**Input material**
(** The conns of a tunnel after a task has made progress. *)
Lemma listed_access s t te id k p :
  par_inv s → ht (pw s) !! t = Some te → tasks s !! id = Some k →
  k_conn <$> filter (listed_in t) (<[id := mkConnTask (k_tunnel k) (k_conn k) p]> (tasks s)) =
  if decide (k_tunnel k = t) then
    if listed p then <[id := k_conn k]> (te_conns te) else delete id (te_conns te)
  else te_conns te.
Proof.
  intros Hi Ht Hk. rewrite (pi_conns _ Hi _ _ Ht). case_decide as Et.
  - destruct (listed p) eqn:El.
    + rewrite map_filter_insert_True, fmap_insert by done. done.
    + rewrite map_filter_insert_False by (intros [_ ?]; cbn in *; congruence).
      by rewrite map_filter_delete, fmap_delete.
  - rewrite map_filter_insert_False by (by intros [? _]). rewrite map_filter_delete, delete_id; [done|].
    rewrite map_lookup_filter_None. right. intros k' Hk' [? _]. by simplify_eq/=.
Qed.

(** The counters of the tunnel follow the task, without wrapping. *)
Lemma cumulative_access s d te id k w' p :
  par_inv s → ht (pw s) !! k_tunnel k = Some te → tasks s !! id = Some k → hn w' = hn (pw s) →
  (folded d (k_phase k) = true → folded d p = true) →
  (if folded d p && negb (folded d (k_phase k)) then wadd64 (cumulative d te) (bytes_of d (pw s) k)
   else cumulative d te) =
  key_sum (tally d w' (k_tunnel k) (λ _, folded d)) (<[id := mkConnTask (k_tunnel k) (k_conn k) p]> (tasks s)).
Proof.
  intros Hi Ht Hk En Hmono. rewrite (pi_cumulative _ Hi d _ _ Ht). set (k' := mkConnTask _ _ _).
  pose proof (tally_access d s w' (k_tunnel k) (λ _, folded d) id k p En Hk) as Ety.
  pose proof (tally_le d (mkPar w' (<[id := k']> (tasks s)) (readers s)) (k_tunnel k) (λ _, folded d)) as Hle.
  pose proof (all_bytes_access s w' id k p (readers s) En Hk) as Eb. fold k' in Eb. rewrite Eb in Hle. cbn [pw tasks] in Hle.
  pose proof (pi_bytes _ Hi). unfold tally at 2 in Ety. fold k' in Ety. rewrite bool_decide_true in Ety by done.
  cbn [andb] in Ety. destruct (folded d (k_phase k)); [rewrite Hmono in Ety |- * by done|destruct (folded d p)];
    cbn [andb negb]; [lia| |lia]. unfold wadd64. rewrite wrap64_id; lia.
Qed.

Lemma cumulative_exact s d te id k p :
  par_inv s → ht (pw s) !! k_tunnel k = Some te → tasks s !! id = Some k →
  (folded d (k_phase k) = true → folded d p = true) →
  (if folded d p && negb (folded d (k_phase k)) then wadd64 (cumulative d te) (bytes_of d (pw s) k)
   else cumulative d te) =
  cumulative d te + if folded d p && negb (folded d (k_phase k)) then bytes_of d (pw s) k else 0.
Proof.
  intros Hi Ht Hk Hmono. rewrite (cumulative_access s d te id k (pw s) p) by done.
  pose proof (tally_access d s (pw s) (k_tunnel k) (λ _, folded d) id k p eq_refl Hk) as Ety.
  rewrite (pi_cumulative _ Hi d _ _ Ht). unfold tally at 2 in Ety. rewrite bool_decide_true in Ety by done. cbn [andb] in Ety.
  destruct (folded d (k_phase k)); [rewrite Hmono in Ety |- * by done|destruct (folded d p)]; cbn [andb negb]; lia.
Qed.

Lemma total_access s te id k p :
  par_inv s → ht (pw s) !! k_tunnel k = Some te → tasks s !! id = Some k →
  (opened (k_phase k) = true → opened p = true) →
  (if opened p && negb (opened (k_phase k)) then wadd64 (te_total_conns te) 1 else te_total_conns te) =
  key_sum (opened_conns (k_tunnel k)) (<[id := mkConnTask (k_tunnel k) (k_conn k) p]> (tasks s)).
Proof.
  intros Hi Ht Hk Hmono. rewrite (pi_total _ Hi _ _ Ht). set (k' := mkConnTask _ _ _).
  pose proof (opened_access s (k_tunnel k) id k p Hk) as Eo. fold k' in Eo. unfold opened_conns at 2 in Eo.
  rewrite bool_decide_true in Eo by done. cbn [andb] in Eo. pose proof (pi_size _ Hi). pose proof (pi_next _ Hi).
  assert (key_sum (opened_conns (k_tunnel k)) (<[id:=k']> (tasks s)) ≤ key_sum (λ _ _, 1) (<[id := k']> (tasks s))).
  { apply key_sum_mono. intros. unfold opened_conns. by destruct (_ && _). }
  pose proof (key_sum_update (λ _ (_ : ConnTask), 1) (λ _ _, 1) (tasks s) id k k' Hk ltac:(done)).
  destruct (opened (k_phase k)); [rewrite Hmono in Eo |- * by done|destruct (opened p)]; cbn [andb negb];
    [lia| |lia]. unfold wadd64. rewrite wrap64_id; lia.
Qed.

---

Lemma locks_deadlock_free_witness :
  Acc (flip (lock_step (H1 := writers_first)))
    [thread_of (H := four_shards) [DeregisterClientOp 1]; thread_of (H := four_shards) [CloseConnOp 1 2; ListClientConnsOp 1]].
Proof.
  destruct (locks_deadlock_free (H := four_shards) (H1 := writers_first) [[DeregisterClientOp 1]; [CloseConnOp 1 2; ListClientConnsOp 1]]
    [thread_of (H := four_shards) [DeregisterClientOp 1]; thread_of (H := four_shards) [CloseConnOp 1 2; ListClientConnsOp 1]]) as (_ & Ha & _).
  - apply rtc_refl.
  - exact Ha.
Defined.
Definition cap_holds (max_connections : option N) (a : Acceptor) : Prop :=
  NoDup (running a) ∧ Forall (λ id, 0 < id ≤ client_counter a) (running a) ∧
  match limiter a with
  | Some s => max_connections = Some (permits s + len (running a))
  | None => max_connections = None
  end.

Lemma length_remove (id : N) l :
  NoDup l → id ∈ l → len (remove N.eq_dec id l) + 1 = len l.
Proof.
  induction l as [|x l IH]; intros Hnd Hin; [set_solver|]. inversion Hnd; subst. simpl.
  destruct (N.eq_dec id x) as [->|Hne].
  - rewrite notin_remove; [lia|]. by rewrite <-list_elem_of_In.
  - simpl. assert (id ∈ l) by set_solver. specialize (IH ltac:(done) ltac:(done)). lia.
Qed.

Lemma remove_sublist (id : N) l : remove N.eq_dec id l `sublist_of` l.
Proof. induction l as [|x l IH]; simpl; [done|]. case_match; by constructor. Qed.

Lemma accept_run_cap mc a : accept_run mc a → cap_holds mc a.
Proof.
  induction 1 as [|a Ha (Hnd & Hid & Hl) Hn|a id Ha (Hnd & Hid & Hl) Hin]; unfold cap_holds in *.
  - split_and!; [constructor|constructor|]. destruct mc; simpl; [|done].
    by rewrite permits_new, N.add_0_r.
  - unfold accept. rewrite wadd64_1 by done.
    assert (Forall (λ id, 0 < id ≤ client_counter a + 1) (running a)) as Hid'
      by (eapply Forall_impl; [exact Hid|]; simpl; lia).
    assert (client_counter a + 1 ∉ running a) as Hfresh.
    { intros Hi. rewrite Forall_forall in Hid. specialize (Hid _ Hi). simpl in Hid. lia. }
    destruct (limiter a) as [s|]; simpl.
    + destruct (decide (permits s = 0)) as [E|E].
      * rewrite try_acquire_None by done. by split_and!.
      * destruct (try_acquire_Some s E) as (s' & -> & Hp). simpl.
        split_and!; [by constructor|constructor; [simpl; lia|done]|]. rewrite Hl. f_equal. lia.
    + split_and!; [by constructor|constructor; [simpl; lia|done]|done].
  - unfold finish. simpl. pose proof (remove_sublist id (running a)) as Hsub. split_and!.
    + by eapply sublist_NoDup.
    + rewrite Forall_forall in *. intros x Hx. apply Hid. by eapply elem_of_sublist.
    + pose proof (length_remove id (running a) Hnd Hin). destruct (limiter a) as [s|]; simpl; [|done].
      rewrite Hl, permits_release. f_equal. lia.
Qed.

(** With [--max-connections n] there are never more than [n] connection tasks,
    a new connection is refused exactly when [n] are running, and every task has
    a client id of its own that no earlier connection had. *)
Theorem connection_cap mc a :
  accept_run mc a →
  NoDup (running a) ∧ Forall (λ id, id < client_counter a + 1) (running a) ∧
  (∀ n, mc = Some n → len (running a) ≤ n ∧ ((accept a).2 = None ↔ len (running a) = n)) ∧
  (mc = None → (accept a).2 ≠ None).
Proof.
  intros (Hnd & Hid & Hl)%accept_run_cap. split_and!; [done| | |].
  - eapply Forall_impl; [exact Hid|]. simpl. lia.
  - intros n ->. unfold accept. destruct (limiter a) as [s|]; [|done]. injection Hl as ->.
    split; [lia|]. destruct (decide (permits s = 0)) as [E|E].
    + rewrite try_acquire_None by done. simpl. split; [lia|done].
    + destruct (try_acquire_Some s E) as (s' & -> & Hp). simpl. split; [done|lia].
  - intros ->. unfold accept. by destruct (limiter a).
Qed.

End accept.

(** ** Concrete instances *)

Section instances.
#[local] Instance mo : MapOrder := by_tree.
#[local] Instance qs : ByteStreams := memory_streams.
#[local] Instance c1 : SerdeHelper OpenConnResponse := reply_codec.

**Brief**
For each line of the listing that holds the word "negb", show that line.

**Response below**
  (if folded d p && negb (folded d (k_phase k)) then wadd64 (cumulative d te) (bytes_of d (pw s) k)
    cbn [andb negb]; [lia| |lia]. unfold wadd64. rewrite wrap64_id; lia.
  (if folded d p && negb (folded d (k_phase k)) then wadd64 (cumulative d te) (bytes_of d (pw s) k)
  cumulative d te + if folded d p && negb (folded d (k_phase k)) then bytes_of d (pw s) k else 0.
  destruct (folded d (k_phase k)); [rewrite Hmono in Ety |- * by done|destruct (folded d p)]; cbn [andb negb]; lia.
  (if opened p && negb (opened (k_phase k)) then wadd64 (te_total_conns te) 1 else te_total_conns te) =
  destruct (opened (k_phase k)); [rewrite Hmono in Eo |- * by done|destruct (opened p)]; cbn [andb negb];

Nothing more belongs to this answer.